* **Work request**
When a line in the records contains the string "discriminate", copy that line.

Stored records
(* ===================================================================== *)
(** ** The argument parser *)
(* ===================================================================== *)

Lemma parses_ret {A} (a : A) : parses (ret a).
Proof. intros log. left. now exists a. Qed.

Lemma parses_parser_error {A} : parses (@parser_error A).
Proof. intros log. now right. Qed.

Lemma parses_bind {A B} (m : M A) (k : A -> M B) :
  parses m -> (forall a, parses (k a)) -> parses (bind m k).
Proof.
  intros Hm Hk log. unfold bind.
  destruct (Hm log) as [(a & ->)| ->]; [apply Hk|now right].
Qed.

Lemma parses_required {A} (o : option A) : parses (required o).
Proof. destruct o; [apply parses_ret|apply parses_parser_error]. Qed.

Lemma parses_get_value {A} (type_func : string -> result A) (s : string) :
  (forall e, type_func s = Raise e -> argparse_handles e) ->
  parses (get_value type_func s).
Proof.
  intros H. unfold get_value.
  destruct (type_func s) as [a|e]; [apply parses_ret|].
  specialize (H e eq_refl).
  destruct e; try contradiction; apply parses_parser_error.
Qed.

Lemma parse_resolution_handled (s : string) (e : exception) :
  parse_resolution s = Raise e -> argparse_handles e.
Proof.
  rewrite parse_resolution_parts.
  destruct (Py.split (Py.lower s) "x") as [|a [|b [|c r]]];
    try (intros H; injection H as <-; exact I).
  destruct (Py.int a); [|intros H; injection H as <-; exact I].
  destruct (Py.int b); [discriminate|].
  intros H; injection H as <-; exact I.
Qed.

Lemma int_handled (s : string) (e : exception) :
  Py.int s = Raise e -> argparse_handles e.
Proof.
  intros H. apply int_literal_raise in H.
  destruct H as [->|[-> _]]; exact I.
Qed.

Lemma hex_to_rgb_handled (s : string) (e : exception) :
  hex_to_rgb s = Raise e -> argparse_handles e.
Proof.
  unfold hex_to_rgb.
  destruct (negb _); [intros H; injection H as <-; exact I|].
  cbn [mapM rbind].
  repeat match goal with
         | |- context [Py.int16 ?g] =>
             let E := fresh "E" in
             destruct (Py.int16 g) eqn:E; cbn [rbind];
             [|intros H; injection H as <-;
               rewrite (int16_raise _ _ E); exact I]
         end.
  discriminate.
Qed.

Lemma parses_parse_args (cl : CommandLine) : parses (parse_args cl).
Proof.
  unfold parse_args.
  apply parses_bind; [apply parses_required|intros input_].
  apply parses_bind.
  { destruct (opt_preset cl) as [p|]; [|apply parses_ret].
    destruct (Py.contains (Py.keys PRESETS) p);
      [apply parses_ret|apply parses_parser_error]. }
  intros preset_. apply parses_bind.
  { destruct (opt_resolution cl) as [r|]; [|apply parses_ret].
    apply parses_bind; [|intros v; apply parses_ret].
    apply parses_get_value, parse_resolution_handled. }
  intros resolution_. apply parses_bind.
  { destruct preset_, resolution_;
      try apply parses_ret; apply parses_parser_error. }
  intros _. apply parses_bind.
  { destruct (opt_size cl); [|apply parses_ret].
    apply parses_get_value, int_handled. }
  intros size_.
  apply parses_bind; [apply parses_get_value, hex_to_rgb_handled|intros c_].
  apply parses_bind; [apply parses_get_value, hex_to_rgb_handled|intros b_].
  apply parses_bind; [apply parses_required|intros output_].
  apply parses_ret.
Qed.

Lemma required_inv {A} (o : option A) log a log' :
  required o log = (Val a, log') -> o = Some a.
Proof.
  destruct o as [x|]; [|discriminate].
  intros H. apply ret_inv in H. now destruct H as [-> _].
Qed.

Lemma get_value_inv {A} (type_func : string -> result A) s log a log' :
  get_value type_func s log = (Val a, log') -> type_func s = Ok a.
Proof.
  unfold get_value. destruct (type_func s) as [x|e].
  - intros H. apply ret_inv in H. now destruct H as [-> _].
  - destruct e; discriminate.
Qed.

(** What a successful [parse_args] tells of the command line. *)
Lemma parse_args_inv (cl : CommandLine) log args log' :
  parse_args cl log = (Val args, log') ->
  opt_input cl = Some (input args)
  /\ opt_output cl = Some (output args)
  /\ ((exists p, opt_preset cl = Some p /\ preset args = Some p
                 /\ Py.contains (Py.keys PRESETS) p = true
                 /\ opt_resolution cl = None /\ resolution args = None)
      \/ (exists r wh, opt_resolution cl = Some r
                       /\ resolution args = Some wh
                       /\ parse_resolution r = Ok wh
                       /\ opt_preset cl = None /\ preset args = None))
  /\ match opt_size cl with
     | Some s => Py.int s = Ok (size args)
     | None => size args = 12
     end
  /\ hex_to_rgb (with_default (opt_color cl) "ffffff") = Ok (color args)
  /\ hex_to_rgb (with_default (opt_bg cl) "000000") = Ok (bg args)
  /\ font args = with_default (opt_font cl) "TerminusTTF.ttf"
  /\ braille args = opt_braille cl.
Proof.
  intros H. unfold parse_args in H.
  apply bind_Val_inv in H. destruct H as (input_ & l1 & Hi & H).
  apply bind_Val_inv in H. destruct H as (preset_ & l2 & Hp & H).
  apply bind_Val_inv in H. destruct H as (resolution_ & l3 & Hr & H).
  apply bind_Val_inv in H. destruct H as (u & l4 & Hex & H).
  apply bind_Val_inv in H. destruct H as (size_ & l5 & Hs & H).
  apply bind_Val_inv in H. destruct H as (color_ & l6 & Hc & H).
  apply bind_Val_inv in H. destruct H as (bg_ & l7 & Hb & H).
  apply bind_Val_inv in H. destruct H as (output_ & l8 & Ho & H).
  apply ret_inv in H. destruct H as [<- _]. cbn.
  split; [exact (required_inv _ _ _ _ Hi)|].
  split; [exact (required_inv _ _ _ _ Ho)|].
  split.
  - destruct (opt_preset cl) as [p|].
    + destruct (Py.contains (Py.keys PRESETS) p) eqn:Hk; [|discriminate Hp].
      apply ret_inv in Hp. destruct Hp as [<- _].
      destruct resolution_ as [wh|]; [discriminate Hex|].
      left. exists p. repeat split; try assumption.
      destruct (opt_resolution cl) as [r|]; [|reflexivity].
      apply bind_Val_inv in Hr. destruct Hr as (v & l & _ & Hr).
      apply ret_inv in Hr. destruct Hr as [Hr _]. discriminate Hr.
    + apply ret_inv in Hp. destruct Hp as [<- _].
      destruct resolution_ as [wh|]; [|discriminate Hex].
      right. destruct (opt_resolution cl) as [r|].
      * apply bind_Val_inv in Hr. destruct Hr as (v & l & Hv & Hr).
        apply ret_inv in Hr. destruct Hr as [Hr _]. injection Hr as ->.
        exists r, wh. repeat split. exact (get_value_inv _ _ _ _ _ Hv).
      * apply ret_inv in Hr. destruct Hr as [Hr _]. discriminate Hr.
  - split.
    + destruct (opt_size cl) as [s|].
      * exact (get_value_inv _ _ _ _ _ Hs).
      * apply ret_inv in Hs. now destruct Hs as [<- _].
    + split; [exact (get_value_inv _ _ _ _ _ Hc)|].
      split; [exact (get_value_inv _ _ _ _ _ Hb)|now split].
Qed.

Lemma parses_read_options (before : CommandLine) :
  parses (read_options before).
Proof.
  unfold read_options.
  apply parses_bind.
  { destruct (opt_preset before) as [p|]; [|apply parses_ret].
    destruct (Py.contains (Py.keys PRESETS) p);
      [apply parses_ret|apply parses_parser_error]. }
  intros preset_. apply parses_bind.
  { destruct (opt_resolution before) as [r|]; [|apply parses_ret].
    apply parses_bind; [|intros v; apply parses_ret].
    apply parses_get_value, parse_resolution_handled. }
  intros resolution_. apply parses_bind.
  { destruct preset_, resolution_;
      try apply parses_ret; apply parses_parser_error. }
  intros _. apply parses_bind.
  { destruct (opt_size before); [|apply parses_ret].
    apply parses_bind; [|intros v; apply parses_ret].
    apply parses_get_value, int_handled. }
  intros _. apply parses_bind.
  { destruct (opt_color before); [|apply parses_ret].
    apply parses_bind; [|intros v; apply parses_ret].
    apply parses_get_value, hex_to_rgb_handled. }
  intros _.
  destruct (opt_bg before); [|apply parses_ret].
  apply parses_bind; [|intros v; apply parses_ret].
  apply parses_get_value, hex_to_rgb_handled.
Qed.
==
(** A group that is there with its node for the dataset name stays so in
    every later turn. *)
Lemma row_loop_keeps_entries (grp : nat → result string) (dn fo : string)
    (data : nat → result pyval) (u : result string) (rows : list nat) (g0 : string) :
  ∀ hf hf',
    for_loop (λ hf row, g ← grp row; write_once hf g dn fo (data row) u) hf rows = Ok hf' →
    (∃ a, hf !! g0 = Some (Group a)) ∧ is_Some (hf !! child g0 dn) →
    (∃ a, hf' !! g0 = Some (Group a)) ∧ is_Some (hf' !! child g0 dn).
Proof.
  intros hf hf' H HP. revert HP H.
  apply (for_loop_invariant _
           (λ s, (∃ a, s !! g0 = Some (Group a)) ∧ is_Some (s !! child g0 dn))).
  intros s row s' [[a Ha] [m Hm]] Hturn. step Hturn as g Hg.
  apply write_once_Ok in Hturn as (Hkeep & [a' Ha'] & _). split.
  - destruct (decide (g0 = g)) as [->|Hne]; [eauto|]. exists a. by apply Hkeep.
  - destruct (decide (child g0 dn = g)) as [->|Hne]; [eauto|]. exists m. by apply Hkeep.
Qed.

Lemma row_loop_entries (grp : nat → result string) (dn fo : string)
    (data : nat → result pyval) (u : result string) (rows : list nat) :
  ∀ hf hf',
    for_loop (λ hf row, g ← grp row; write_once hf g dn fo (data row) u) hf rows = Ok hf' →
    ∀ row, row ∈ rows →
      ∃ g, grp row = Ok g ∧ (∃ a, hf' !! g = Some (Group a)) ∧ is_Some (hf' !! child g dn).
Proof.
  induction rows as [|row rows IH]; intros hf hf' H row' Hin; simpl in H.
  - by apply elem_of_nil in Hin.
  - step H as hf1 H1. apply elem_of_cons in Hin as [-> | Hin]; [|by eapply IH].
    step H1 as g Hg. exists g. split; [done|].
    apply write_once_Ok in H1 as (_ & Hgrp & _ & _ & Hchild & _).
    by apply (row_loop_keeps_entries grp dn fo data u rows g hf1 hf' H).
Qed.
--
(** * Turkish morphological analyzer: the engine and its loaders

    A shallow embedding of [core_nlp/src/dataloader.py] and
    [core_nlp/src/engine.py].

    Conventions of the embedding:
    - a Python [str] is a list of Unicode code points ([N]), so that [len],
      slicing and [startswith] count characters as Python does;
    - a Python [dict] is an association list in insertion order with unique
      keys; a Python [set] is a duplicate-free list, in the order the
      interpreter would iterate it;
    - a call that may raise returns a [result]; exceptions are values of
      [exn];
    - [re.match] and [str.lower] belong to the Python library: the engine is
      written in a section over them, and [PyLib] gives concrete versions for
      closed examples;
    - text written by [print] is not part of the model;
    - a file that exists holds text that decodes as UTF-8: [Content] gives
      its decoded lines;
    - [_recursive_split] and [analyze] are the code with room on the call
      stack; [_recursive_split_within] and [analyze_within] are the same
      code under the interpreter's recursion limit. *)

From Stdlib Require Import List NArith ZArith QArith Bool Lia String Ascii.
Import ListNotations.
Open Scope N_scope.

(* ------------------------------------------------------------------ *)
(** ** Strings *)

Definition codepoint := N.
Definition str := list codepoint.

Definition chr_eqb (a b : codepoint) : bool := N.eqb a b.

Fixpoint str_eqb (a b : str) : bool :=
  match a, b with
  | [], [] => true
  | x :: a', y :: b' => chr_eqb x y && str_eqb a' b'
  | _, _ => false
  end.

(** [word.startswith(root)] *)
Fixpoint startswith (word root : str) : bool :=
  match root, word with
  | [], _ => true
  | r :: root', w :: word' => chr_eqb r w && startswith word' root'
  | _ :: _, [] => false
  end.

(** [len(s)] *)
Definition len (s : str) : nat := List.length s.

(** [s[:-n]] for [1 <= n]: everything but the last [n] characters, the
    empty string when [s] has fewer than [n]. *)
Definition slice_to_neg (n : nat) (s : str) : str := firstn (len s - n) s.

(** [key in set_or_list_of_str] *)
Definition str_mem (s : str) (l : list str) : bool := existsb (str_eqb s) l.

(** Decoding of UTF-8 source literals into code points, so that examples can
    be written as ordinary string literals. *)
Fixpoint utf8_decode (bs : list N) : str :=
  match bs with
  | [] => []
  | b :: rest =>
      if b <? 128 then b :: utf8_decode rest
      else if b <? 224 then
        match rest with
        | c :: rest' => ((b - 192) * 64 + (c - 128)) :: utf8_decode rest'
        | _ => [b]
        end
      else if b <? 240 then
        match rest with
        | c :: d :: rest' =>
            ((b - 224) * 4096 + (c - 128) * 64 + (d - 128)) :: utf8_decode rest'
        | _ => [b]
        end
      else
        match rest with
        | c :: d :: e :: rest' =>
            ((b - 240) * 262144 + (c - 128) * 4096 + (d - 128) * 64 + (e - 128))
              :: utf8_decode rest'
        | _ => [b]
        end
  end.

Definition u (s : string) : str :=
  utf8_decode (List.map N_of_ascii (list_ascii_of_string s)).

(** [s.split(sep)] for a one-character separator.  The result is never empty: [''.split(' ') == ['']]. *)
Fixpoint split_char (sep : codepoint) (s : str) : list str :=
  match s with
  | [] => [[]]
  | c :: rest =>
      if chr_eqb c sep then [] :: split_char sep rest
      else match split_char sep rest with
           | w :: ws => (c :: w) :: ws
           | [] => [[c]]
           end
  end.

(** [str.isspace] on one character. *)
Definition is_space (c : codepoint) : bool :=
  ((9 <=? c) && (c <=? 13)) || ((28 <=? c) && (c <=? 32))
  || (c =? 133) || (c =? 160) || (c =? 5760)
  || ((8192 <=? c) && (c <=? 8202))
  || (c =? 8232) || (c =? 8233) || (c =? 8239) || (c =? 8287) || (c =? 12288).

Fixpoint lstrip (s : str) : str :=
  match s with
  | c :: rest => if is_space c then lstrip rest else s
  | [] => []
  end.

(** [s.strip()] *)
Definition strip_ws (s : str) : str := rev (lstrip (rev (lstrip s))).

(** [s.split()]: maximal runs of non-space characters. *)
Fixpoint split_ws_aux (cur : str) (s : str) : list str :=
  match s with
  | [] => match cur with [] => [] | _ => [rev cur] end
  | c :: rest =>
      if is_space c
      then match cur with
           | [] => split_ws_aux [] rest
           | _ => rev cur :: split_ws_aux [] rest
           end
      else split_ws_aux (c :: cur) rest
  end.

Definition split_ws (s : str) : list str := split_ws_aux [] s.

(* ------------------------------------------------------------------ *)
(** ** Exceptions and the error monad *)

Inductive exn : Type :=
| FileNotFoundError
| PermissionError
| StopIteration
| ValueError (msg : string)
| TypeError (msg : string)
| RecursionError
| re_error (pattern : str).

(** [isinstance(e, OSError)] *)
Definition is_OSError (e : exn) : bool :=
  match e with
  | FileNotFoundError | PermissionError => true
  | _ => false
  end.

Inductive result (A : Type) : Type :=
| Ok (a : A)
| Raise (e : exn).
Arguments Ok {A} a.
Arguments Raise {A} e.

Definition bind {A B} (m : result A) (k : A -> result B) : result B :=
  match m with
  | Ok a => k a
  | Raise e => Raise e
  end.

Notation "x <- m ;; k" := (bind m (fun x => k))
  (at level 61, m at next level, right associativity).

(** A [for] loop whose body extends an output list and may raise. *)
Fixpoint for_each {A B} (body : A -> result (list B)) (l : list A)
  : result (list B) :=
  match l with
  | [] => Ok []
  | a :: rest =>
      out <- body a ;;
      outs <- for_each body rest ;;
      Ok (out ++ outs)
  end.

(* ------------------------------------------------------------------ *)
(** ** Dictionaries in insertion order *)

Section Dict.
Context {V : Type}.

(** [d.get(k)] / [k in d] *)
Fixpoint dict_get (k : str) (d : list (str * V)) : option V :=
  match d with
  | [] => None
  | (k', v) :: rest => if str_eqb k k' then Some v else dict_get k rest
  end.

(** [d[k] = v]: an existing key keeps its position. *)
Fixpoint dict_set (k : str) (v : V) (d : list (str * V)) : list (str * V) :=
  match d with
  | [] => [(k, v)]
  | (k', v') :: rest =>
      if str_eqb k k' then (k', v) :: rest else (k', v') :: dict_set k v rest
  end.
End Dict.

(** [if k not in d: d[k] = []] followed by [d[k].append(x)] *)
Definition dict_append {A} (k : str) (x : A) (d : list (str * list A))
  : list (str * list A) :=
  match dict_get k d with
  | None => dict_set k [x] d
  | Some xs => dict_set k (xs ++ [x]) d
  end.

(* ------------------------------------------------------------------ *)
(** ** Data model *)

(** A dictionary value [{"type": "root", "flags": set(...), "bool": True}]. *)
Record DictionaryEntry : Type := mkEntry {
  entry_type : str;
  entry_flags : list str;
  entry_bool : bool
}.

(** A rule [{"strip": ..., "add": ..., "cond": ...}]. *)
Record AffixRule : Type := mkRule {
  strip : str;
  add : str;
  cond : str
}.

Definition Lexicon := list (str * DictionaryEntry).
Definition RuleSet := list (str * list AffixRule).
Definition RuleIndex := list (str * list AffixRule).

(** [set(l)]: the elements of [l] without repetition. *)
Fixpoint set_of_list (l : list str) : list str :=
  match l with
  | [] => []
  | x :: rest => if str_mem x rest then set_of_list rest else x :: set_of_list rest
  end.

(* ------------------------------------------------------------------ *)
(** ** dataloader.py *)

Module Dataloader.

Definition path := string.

* **Worked solution**
  destruct (Py.int b); [discriminate|].
  discriminate.
  destruct o as [x|]; [|discriminate].
  - destruct e; discriminate.
    + destruct (Py.contains (Py.keys PRESETS) p) eqn:Hk; [|discriminate Hp].
      destruct resolution_ as [wh|]; [discriminate Hex|].
      apply ret_inv in Hr. destruct Hr as [Hr _]. discriminate Hr.
      destruct resolution_ as [wh|]; [|discriminate Hex].
      * apply ret_inv in Hr. destruct Hr as [Hr _]. discriminate Hr.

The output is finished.